By 1251 a Benedictine monastery had been built in the valley of the Mill Creek. During the time of the Árpád dynasty, a Benedictine monastery in the Pécs-Baranya diocese was called Szöbegény. According to the archaeologists, the Benedictines moved from Szöbegény to here and recorded the place as Zebegény. A document dated 26 September 1295 calls the Benedictine monastery the "Monasterium de Zebeguennak" (Monastery of Zebegény). In the records of the monastery of Saint Martin at Pannonhalma, Zebegény is noted as officially founded in the Esztergom archdiocese.

In the late medieval ages, during the Turkish invasion, the village was almost destroyed. Zebegény and the area repelled the Turkish invasion around 1685. Later the population was reduced by plague.

During the 18th century, the Crown recruited German farmers to populate the areas decimated by the Ottomans and restore farming along the Danube. The Germans were allowed to keep their language and religion, and became part of the group known as Danouswabians. Numerous German, Hungarian and Slavic migrants settled in the village. Records from the 19th century mention Zebegény as a German-Hungarian-Slavic village.

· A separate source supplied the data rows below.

(** C19: In whatever order calls of the front and actions of the background writer
    happen: the store is what executing a prefix of the pushed requests, in
    order and each once, makes of the initial store; the queue respects its
    capacity; as long as no request has failed, nothing is lost, and the block
    pointer in memory is that of the last pushed request; once a request has
    failed, nothing is ever written again. *)
Theorem writer_system_safe s0 capacity y :
  rtc wsys_step (wsys_init s0 capacity) y ->
  sync_runs s0 (y_done y) (y_store y) /\ y_done y `prefix_of` y_pushed y /\
  bq_len (wq_queue (y_queue y)) <= capacity /\
  (wq_poisoned (y_queue y) = false ->
     y_pushed y = y_done y ++ pending y /\
     (y_front y = None -> y_block_ptr y = ptr_after (vs_block_ptr (ss_deployment s0)) (y_pushed y))) /\
  (wq_poisoned (y_queue y) = true -> forall y', rtc wsys_step y y' ->
     wq_poisoned (y_queue y') = true /\ y_store y' = y_store y /\ y_done y' = y_done y).
Proof.
  intros Hr. destruct (wsys_step_ok s0 capacity _ y (sys_init_ok s0 capacity) Hr) as [Hbq Hcap Hst Herr Hstop Hrun].
  split_and!; [done|..].
  - destruct (wq_poisoned (y_queue y)); [by apply Hstop|]. destruct (Hrun eq_refl) as (_ & -> & _).
    by apply prefix_app_r.
  - destruct Hbq as [_ Hpush]. unfold bq_len. lia.
  - intros Hnp. destruct (Hrun Hnp) as (_ & Hpush & Hptr). split; [done|]. intros Hf. by rewrite Hf in Hptr.
  - intros Hp y' Hr'. apply poisoned_forever; [done|by apply Hstop|done].
Qed.
(* ===== verification/Prelude.v ===== *)
(** * EAS: campus access control and attendance verification, in Rocq

    This library models the access-control and attendance core of the EAS
    Django backend (src/backend) and proves what makes it correct.

    ** The program
    EAS is a multi-campus event attendance system.  Its core is split over
    Django models and one middleware:
    - [apps/campus/models.py]: [Campus] and its one-to-one
      [CampusConfiguration] (feature flags, QR expiry, GPS radius);
    - [apps/accounts/models.py]: [User] with a [role] and a home [campus];
      [User.get_accessible_campus_ids] and [can_access_campus] compute the
      campuses an actor may operate on (super admins: every active campus,
      read fresh from the campus table; campus admins: their explicit list,
      or the home campus when the list is empty; everyone else: home only);
    - [apps/campus/managers.py]: [CampusAwareQuerySet], the filters every
      list query goes through ([for_campus], [for_user_campus],
      [accessible_to_user]);
    - [apps/shared/middleware.py]: [CampusContextMiddleware], which attaches
      the effective campus to a request and honours the [X-Campus-ID]
      override header only for admins and only for an accessible campus;
    - [apps/events/models.py]: [Event] with its attendance window, computed
      once in [Event.save], its QR payload ([generate_qr_code]), and the
      eligibility gate [can_user_attend] (campus, capacity, duplicate,
      window, in that order);
    - [apps/attendance/models.py]: [Attendance] (unique per event and user),
      its [save] (campus default, cross-campus flag, arrival time), [is_late],
      and the [AttendanceLog] / [AttendanceValidation] tables;
    - [apps/campus/api/views.py]: the campus viewset's queryset;
    - [apps/campus/management/commands/setup_initial_data.py]: the seeding
      command (get-or-create of the four SNSU campuses and demo users).

    ** The files
    - [Prelude] (this file): the result type of fallible operations and its
      notation (scope [eas_scope]), Python truthiness and membership helpers
      on [Z], the counting helper used by every [.count()] query, list lemmas
      on keys and [NoDup], the tactic [eas_bool] and the hint database [eas].
    - [Schema]: the data of the models, as records and enumerations with the
      source's field names and choices, with decidable equality instances.
    - [Setup] (Module [Setup]): [Command.handle] of the seeding command over
      a database of campus, configuration and user tables, with
      [get_or_create] and the unique-column errors as [result] values.
      Theorem: a second run without [--clear] changes nothing.
    - [PyText] (Module [PyText]): Python's [int()] on a header string and
      [str()] on an integer. Theorem: [int(str(z)) = z].
    - [Accounts] (Module [Accounts]): [get_accessible_campus_ids],
      [can_access_campus], [get_full_name]; refinement of the accessible set
      against the tenant contract of spec 4.1 ([spec_accessible]).
    - [Tenancy] (Module [Tenancy]): the class [CampusScoped] for tables with
      a campus column (events, attendance, users) and the query-set filters
      stated against it; the middleware's [process_request] and
      [process_response]; the campus viewset's [get_queryset].  Theorems:
      non-admins always get the home campus, the effective campus refines
      the contract, the [X-Campus-ID] header round trip, scoping of
      [accessible_to_user] and its unchecked super-admin branch.
    - [Events] (Module [Events]): [Event.save] (the window, the upsert and
      the separate QR update), [is_ongoing], [can_mark_attendance], the
      counters and [can_user_attend]; the reference [spec_check] of spec 4.5
      gates 1-4.  Theorems: the window value, the QR payload and idempotent
      re-save, inclusive window bounds, refinement of [spec_check] by
      [can_user_attend], the campus gate, capacity 0.
    - [AttendanceStore] (Module [AttendanceStore]): the attendance table with
      its id sequence, Django's UPDATE-or-INSERT [save] under the primary
      key and the [(event, user)] unique constraint ([IntegrityError] as an
      [Err]), [Attendance.save]'s field defaults, [is_late].  Theorems: the
      table invariant, duplicate rejection, the saved fields, and [is_late]
      comparing a UTC time with a local one.
    - [Submissions] (Module [Submissions]): many submissions, each a
      [can_user_attend] check then an [Attendance.save], interleaved as an
      inductive [step] relation on the shared table (spec 5; the repository
      has no view that composes them).  Theorems by rule induction: the
      invariant of every reachable state (by [rtc_ind_r]), no two records
      for one pair, and, for a double submit by an eligible user, exactly
      one record once every submission has finished.
    - [Scenarios] (Module [Scenarios]): an SNSU campus in Manila time, the
      seeded student and two more, an event and concrete runs; every
      property with a hypothesis is applied there ([*_witness]).

    Not modelled: HTTP routing, serializers and the health endpoints (I/O
    and field lists), QR image rendering and file storage (the stored name
    and payload are modelled), passwords and console output of the seeding
    command, [core/models.py] (a second, unused [Campus] model), settings.
    No fuel is needed: every operation is structurally recursive, and the
    interleaving of submissions is a relation, whose finished states are
    the ones the double-submit theorem speaks of.  Python's float division
    in [capacity_percentage] is taken as exact; [marked_at] is an aware UTC
    datetime (USE_TZ, the Django default of the settings this code runs
    with); an [X-Campus-ID] above the 64-bit range finds no campus and the
    request keeps its home campus, which is what Django 5.0 and later do
    for an out-of-range integer lookup (older versions on SQLite raise an
    uncaught [OverflowError]; the Django version is not pinned in src/).

    Time is a [Z] count of seconds (UTC instants for aware datetimes, seconds
    of the day for [TimeField]s, days for [DateField]s); [make_aware] shifts
    by a fixed offset of the configured zone (Asia/Manila has no DST). *)

From stdpp Require Export base list strings.
From Stdlib Require Export ZArith Lia.

Declare Scope eas_scope.
Delimit Scope eas_scope with eas.
Open Scope Z_scope.

(** ** Fallible computations *)

(** The outcome of an operation that can fail with an error of type [E]
    (a Python exception or a rejected request). *)
Inductive result (E A : Type) : Type :=
| Ok (a : A)
| Err (e : E).
Arguments Ok {E A} a.
Arguments Err {E A} e.

Definition result_bind {E A B} (r : result E A) (k : A -> result E B) : result E B :=
  match r with
  | Ok a => k a
  | Err e => Err e
  end.

Notation "'let?' x ':=' c 'in' k" := (result_bind c (fun x => k))
  (at level 10, x name, c at level 100, k at level 200) : eas_scope.

Definition is_ok {E A} (r : result E A) : bool :=
  match r with Ok _ => true | Err _ => false end.

(** ** Python truthiness and membership *)

(** [if x:] on an optional integer: [None] and [0] are false. *)
Definition py_truthy_opt (o : option Z) : bool :=
  match o with
  | Some z => negb (z =? 0)
  | None => false
  end.

(** [x in l] on a list of integers. *)
Definition py_in (x : Z) (l : list Z) : bool := existsb (Z.eqb x) l.

(** [if l:] on a list: the empty list is false. *)
Definition py_nonempty {A} (l : list A) : bool :=
  match l with [] => false | _ => true end.

(** [queryset.filter(p).count()]. *)
Definition count_where {A} (p : A -> bool) (l : list A) : nat :=
  length (List.filter p l).

(** ** Shared lemmas *)

Lemma py_in_spec x l : py_in x l = true <-> In x l.
Proof.
  unfold py_in. rewrite existsb_exists. split.
  - intros (y & Hy & Heq). apply Z.eqb_eq in Heq. subst. exact Hy.
  - intros H. exists x. split; [exact H | apply Z.eqb_refl].
Qed.

Lemma py_in_false x l : py_in x l = false <-> ~ In x l.
Proof.
  rewrite <- py_in_spec. destruct (py_in x l); split; congruence.
Qed.

Lemma py_in_cons x y l : py_in x (y :: l) = (x =? y) || py_in x l.
Proof. reflexivity. Qed.

Lemma count_where_app {A} (p : A -> bool) l1 l2 :
  count_where p (l1 ++ l2) = (count_where p l1 + count_where p l2)%nat.
Proof.
  unfold count_where. induction l1 as [|a l1 IH]; simpl; [reflexivity|].
  destruct (p a); simpl; lia.
Qed.

Lemma count_where_le {A} (p : A -> bool) l : (count_where p l <= length l)%nat.
Proof.
  unfold count_where. induction l as [|a l IH]; simpl; [lia|].
  destruct (p a); simpl; lia.
Qed.

Lemma count_where_ext {A} (p q : A -> bool) l :
  (forall a, In a l -> p a = q a) -> count_where p l = count_where q l.
Proof.
  intros H. unfold count_where. f_equal. apply filter_ext_in. exact H.
Qed.

Lemma filter_In_iff {A} (p : A -> bool) l a :
  In a (List.filter p l) <-> In a l /\ p a = true.
Proof. apply filter_In. Qed.

Lemma py_truthy_opt_true o :
  py_truthy_opt o = true <-> exists z, o = Some z /\ z <> 0.
Proof.
  destruct o as [z|]; simpl; split.
  - intros H. exists z. split; [reflexivity|]. apply negb_true_iff, Z.eqb_neq in H. exact H.
  - intros (z' & [= <-] & Hz). apply negb_true_iff, Z.eqb_neq. exact Hz.
  - discriminate.
  - intros (? & ? & _). discriminate.
Qed.

(** Rows with a unique key are determined by the key. *)
Lemma NoDup_map_key {A K} (key : A -> K) (l : list A) x y :
  List.NoDup (map key l) -> In x l -> In y l -> key x = key y -> x = y.
Proof.
  induction l as [|a l IH]; simpl; [tauto|].
  intros Hnd Hx Hy Hk. apply List.NoDup_cons_iff in Hnd as [Hna Hnd].
  destruct Hx as [<-|Hx], Hy as [<-|Hy]; auto.
  - exfalso. apply Hna. rewrite Hk. apply in_map. exact Hy.
  - exfalso. apply Hna. rewrite <- Hk. apply in_map. exact Hx.
Qed.

Lemma find_some_in {A} (p : A -> bool) l x :
  List.find p l = Some x -> In x l /\ p x = true.
Proof. apply find_some. Qed.

Lemma NoDup_map_snoc {A K} (f : A -> K) (l : list A) x :
  List.NoDup (map f l) -> ~ In (f x) (map f l) -> List.NoDup (map f (l ++ [x])).
Proof.
  induction l as [|a l IH]; cbn; intros Hnd Hx.
  - constructor; [tauto|constructor].
  - apply List.NoDup_cons_iff in Hnd as [Ha Hnd]. constructor.
    + rewrite map_app, in_app_iff. cbn. intros [H|[H|[]]]; [tauto|auto].
    + apply IH; tauto.
Qed.

(** Replacing the row of a unique key [g] by [a] keeps the column [f]
    unique when no other row has [a]'s value of [f]. *)
Lemma NoDup_map_replace {A K P} `{EqDecision P} (f : A -> K) (g : A -> P) (p : P) (a : A) l :
  List.NoDup (map f l) -> List.NoDup (map g l) ->
  (forall r, In r l -> g r <> p -> f r <> f a) ->
  List.NoDup (map f (map (fun r => if bool_decide (g r = p) then a else r) l)).
Proof.
  induction l as [|r l IH]; cbn; intros Hf Hg Hother; [constructor|].
  apply List.NoDup_cons_iff in Hf as [Hfr Hf]. apply List.NoDup_cons_iff in Hg as [Hgr Hg].
  constructor; [|apply IH; auto].
  rewrite map_map, in_map_iff. intros (r' & Heq & Hin).
  repeat case_bool_decide;
  first [ apply Hgr; replace (g r) with (g r') by congruence; apply in_map; exact Hin
        | apply (Hother r'); [right; exact Hin | assumption | congruence]
        | apply (Hother r); [left; reflexivity | assumption | congruence]
        | apply Hfr; rewrite <- Heq; apply in_map; exact Hin ].
Qed.

(** ** Automation *)

Create HintDb eas discriminated.
Create Rewrite HintDb eas_rw.
#[export] Hint Resolve count_where_le : eas.
#[export] Hint Rewrite py_in_cons @count_where_app : eas_rw.

(** Turn boolean tests on [Z], [bool] and membership into propositions. *)
Ltac eas_bool :=
  repeat match goal with
  | H : (_ && _)%bool = true |- _ => apply andb_true_iff in H as [? ?]
  | H : (_ || _)%bool = false |- _ => apply orb_false_iff in H as [? ?]
  | H : negb _ = true |- _ => apply negb_true_iff in H
  | H : negb _ = false |- _ => apply negb_false_iff in H
  | H : (_ =? _) = true |- _ => apply Z.eqb_eq in H
  | H : (_ =? _) = false |- _ => apply Z.eqb_neq in H
  | H : (_ <=? _) = true |- _ => apply Z.leb_le in H
  | H : (_ <=? _) = false |- _ => apply Z.leb_gt in H
  | H : (_ <? _) = true |- _ => apply Z.ltb_lt in H
  | H : (_ <? _) = false |- _ => apply Z.ltb_ge in H
  | H : py_in _ _ = true |- _ => apply py_in_spec in H
  | H : py_in _ _ = false |- _ => apply py_in_false in H
  end.
(* ===== verification/Scenarios.v ===== *)
(** * Scenarios: the properties at concrete inputs

    Seed-like data of an SNSU campus in Manila time (UTC+8, [TIME_ZONE]
    offset 28800 s): an orientation event on day 20000 from 09:00 to 12:00
    local time, the demo student of the seeding command and a second
    student, and their attendance submissions.  Each property with a
    hypothesis is applied here at these inputs, the hypotheses discharged
    by evaluation; the Submissions scenarios run the interleavings the
    spec's double-submit case describes. *)

From stdpp Require Import relations.
From S2P Require Import Prelude Schema Setup Events AttendanceStore Submissions.
Open Scope Z_scope.

Module Scenarios.
Import Setup Events AttendanceStore Submissions.

(** ** Data *)

Definition manila : Z := 28800.
Definition day : Z := 20000.

Definition orientation : Event :=
  mkEvent "evt-orientation" 1 2 "Freshmen Orientation" academic day 32400 43200 "Gymnasium"
    None false [] (Some 50) false None "" None None published true false false false 0.

(** The event as [Event.save] stores it: window and QR payload set. *)
Definition orientation_saved : Event := snd (save_event manila [] orientation).

(** A single-seat multi-campus event open to campuses 1 and 2. *)
Definition workshop : Event :=
  mkEvent "evt-workshop" 1 2 "Research Workshop" workshop day 50400 57600 "Hall B"
    None true [1; 2] (Some 0) false None "" (Some 1727850600) (Some 1727854200)
    published true false false false 0.

Definition juan : User := new_user 3 1 demo_student.
Definition ana : User :=
  mkUser 4 "ana" "Ana" "" "Reyes" 1 "2024-000002" "College of Arts and Sciences" student
    true false false [].
(** A student of the Del Carmen campus (id 2). *)
Definition pedro : User :=
  mkUser 5 "pedro" "Pedro" "" "Lim" 2 "2024-000003" "College of Teacher Education" student
    true false false [].

(** 09:00 local on [day], as an aware instant. *)
Definition class_start : Z := make_aware manila (combine day 32400).

Definition submission_of (e : Event) (u : User) (at_ : Z) : Attendance :=
  mkAttendance None None (event_pk e) (user_pk u) present qr_code_method false None None None
    at_ None None false None "" None "" None.

Definition juan_sub : Attendance := submission_of orientation_saved juan class_start.
Definition ana_sub : Attendance := submission_of orientation_saved ana class_start.

(** Juan, ten minutes after the start. *)
Definition juan_late : Attendance :=
  submission_of orientation_saved juan (make_aware manila (combine day (32400 + 600))).

Definition empty_store : AttStore := mkAttStore [] 1.

Definition juan_row : Attendance := set_att_pk (prepare_attendance orientation_saved juan juan_sub) 1.
Definition one_row : AttStore := mkAttStore [juan_row] 2.

Definition ana_row : Attendance := set_att_pk (prepare_attendance orientation_saved ana ana_sub) 2.
Definition juan_late_row : Attendance :=
  set_att_pk (prepare_attendance orientation_saved juan juan_late) 1.
Definition one_row_late : AttStore := mkAttStore [juan_late_row] 2.

(** ** Interleavings *)

Definition sb_juan : Submission := mkSubmission orientation_saved juan juan_sub.
Definition sb_ana : Submission := mkSubmission orientation_saved ana ana_sub.

(** A double submit by Juan: both checks pass, then the first save. *)
Definition dbl0 : Sys := mkSys empty_store [(sb_juan, Fresh); (sb_juan, Fresh)].
Definition dbl1 : Sys := mkSys empty_store [(sb_juan, Checked); (sb_juan, Fresh)].
Definition dbl2 : Sys := mkSys empty_store [(sb_juan, Checked); (sb_juan, Checked)].
Definition dbl3 : Sys := mkSys one_row [(sb_juan, Finished (Created juan_row)); (sb_juan, Checked)].
Definition dbl4 : Sys :=
  mkSys one_row [(sb_juan, Finished (Created juan_row)); (sb_juan, Finished (Crashed UniqueEventUser))].

(** Juan and Ana check in, interleaved. *)
Definition two0 : Sys := mkSys empty_store [(sb_juan, Fresh); (sb_ana, Fresh)].
Definition two1 : Sys := mkSys empty_store [(sb_juan, Checked); (sb_ana, Fresh)].
Definition two2 : Sys := mkSys empty_store [(sb_juan, Checked); (sb_ana, Checked)].
Definition two3 : Sys := mkSys one_row [(sb_juan, Finished (Created juan_row)); (sb_ana, Checked)].
Definition two4 : Sys :=
  mkSys (mkAttStore [juan_row; ana_row] 3)
    [(sb_juan, Finished (Created juan_row)); (sb_ana, Finished (Created ana_row))].

(** ** Facts about the data *)

Lemma store_wf_empty : store_wf empty_store.
Proof. split; [|split]; constructor. Qed.

Lemma store_wf_one_row : store_wf one_row.
Proof. split; [|split]; repeat constructor; [intros []..|discriminate]. Qed.

Lemma initial_dbl0 : initial dbl0.
Proof. split; [exact store_wf_empty|split; [constructor|repeat constructor]]. Qed.

Lemma initial_two0 : initial two0.
Proof. split; [exact store_wf_empty|split; [constructor|repeat constructor]]. Qed.

(** The double submit: check, check, save. *)
Lemma run_dbl : rtc (step class_start) dbl0 dbl3.
Proof.
  apply rtc_l with dbl1; [apply (step_check_to _ _ _ 0 sb_juan); vm_compute; reflexivity|].
  apply rtc_l with dbl2; [apply (step_check_to _ _ _ 1 sb_juan); vm_compute; reflexivity|].
  apply rtc_once. apply (step_save_to _ _ _ 0 sb_juan one_row juan_row); vm_compute; reflexivity.
Qed.

(** Juan and Ana: both checks, then both saves. *)
Lemma run_two : rtc (step class_start) two0 two4.
Proof.
  apply rtc_l with two1; [apply (step_check_to _ _ _ 0 sb_juan); vm_compute; reflexivity|].
  apply rtc_l with two2; [apply (step_check_to _ _ _ 1 sb_ana); vm_compute; reflexivity|].
  apply rtc_l with two3;
    [apply (step_save_to _ _ _ 0 sb_juan one_row juan_row); vm_compute; reflexivity|].
  apply rtc_once.
  apply (step_save_to _ _ _ 1 sb_ana (mkAttStore [juan_row; ana_row] 3) ana_row); vm_compute; reflexivity.
Qed.

(** ** Events *)

Lemma save_event_window_witness :
  attendance_window_start orientation = None /\
  attendance_window_start (snd (save_event manila [] orientation)) =
    Some (make_aware manila (combine day 32400) - 1800) /\
  attendance_window_end (snd (save_event manila [] orientation)) =
    Some (make_aware manila (combine day 32400) + 1800).
Proof. split; [reflexivity|apply (save_event_window manila [] orientation); reflexivity]. Defined.

Lemma save_event_qr_witness :
  event_pk orientation <> ""%string /\ qr_code orientation = None /\
  qr_code_data (snd (save_event manila [] orientation)) = qr_payload "evt-orientation".
Proof.
  assert (H : event_pk orientation <> ""%string) by discriminate.
  split; [exact H|split; [reflexivity|]].
  apply (save_event_qr manila [] [] orientation H eq_refl).
Defined.

Lemma can_user_attend_spec_witness :
  max_participants orientation_saved <> Some 0 /\
  can_user_attend class_start orientation_saved [juan_row] juan =
    (false, eligibility_message AlreadyMarked).
Proof.
  assert (H : max_participants orientation_saved <> Some 0) by (vm_compute; congruence).
  split; [exact H|]. rewrite (can_user_attend_spec _ _ _ _ H). vm_compute. reflexivity.
Defined.

Lemma can_user_attend_other_campus_witness :
  is_multi_campus orientation_saved = false /\ user_campus_id pedro <> event_campus_id orientation_saved /\
  can_user_attend class_start orientation_saved [] pedro = (false, msg_campus).
Proof.
  assert (H : user_campus_id pedro <> event_campus_id orientation_saved) by (vm_compute; congruence).
  split; [reflexivity|split; [exact H|apply can_user_attend_other_campus; [reflexivity|exact H]]].
Defined.

Lemma capacity_zero_unlimited_witness :
  max_participants workshop = Some 0 /\ at_capacity workshop [] = false.
Proof. split; [reflexivity|apply (capacity_zero_unlimited workshop []); reflexivity]. Defined.

(** ** Attendance.save *)

Lemma save_attendance_wf_witness :
  save_attendance one_row orientation_saved ana ana_sub = Ok (mkAttStore [juan_row; ana_row] 3, ana_row) /\
  store_wf (mkAttStore [juan_row; ana_row] 3).
Proof.
  assert (H : save_attendance one_row orientation_saved ana ana_sub =
              Ok (mkAttStore [juan_row; ana_row] 3, ana_row)) by (vm_compute; reflexivity).
  split; [exact H|apply (save_attendance_wf _ _ _ _ _ _ store_wf_one_row H)].
Defined.

Lemma save_attendance_duplicate_witness :
  exists err, save_attendance one_row orientation_saved juan juan_sub = Err err /\ err = UniqueEventUser.
Proof.
  destruct (save_attendance_duplicate one_row orientation_saved juan juan_sub juan_row)
    as (err & He & Hu); [reflexivity|left; reflexivity|reflexivity|].
  exists err. split; [exact He|apply Hu; vm_compute; reflexivity].
Defined.

Lemma save_attendance_fields_witness :
  save_attendance empty_store orientation_saved juan juan_sub = Ok (one_row, juan_row) /\
  att_campus_id juan_row = Some 1 /\ arrival_time juan_row = Some (time_of class_start).
Proof.
  assert (H : save_attendance empty_store orientation_saved juan juan_sub = Ok (one_row, juan_row))
    by (vm_compute; reflexivity).
  destruct (save_attendance_fields _ _ _ _ _ _ H) as (Hc & _ & Ha & _).
  split; [exact H|split; [exact Hc|exact Ha]].
Defined.

(** Juan, ten minutes late in Manila, is recorded as not late. *)
Lemma is_late_utc_mismatch_witness :
  save_attendance empty_store orientation_saved juan juan_late = Ok (one_row_late, juan_late_row) /\
  is_late orientation_saved juan_late_row = false.
Proof.
  assert (H : save_attendance empty_store orientation_saved juan juan_late =
              Ok (one_row_late, juan_late_row)) by (vm_compute; reflexivity).
  split; [exact H|].
  apply (is_late_utc_mismatch empty_store orientation_saved juan juan_late one_row_late juan_late_row
           manila 600); [reflexivity|reflexivity|unfold manila; lia|vm_compute; congruence|vm_compute; reflexivity|exact H].
Defined.

(** ** Interleaved submissions *)

Lemma reachable_inv_witness : initial two0 /\ rtc (step class_start) two0 two4 /\ sys_inv two4.
Proof.
  split; [exact initial_two0|split; [exact run_two|]].
  apply (reachable_inv class_start two0 two4 initial_two0 run_two).
Defined.

Lemma created_pairs_distinct_witness :
  created_in (sys_subs two4) 0 juan_row /\ created_in (sys_subs two4) 1 ana_row /\
  pair_of juan_row <> pair_of ana_row.
Proof.
  assert (Ha : created_in (sys_subs two4) 0 juan_row) by (exists sb_juan; reflexivity).
  assert (Hb : created_in (sys_subs two4) 1 ana_row) by (exists sb_ana; reflexivity).
  split; [exact Ha|split; [exact Hb|]].
  apply (created_pairs_distinct class_start two0 two4 0 1 juan_row ana_row initial_two0 run_two);
    [discriminate|exact Ha|exact Hb].
Defined.

(** Juan's double submit, run to the end: the second save fails on the
    unique constraint and exactly one record exists. *)
Lemma double_submit_exactly_one_witness :
  rtc (step class_start) dbl0 dbl4 /\
  exists i a, created_in (sys_subs dbl4) i a /\
    forall j b, created_in (sys_subs dbl4) j b -> j = i /\ b = a.
Proof.
  assert (Hrun : rtc (step class_start) dbl0 dbl4).
  { eapply rtc_r; [exact run_dbl|].
    apply (step_crash_to _ _ _ 1 sb_juan UniqueEventUser); vm_compute; reflexivity. }
  split; [exact Hrun|].
  apply (double_submit_exactly_one class_start orientation_saved juan dbl0 initial_dbl0).
  - intros [|[|i]] sb ph H; cbn in H; try discriminate; injection H as <- _; vm_compute; auto.
  - vm_compute. reflexivity.
  - discriminate.
  - exact Hrun.
  - intros [|[|i]] sb ph H; cbn in H; try discriminate; injection H as _ <-; reflexivity.
Defined.

End Scenarios.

Since the Hungarian economic transition period in the late twentieth century, the village has its own municipality. It also has an elementary school, kindergarten and a library.

Since the early 1990s, Zebegény has become a popular destination among the people of Budapest. Due to its beaches, mountains, and forests, the village has been nicknamed "The marble of the Danube Bend".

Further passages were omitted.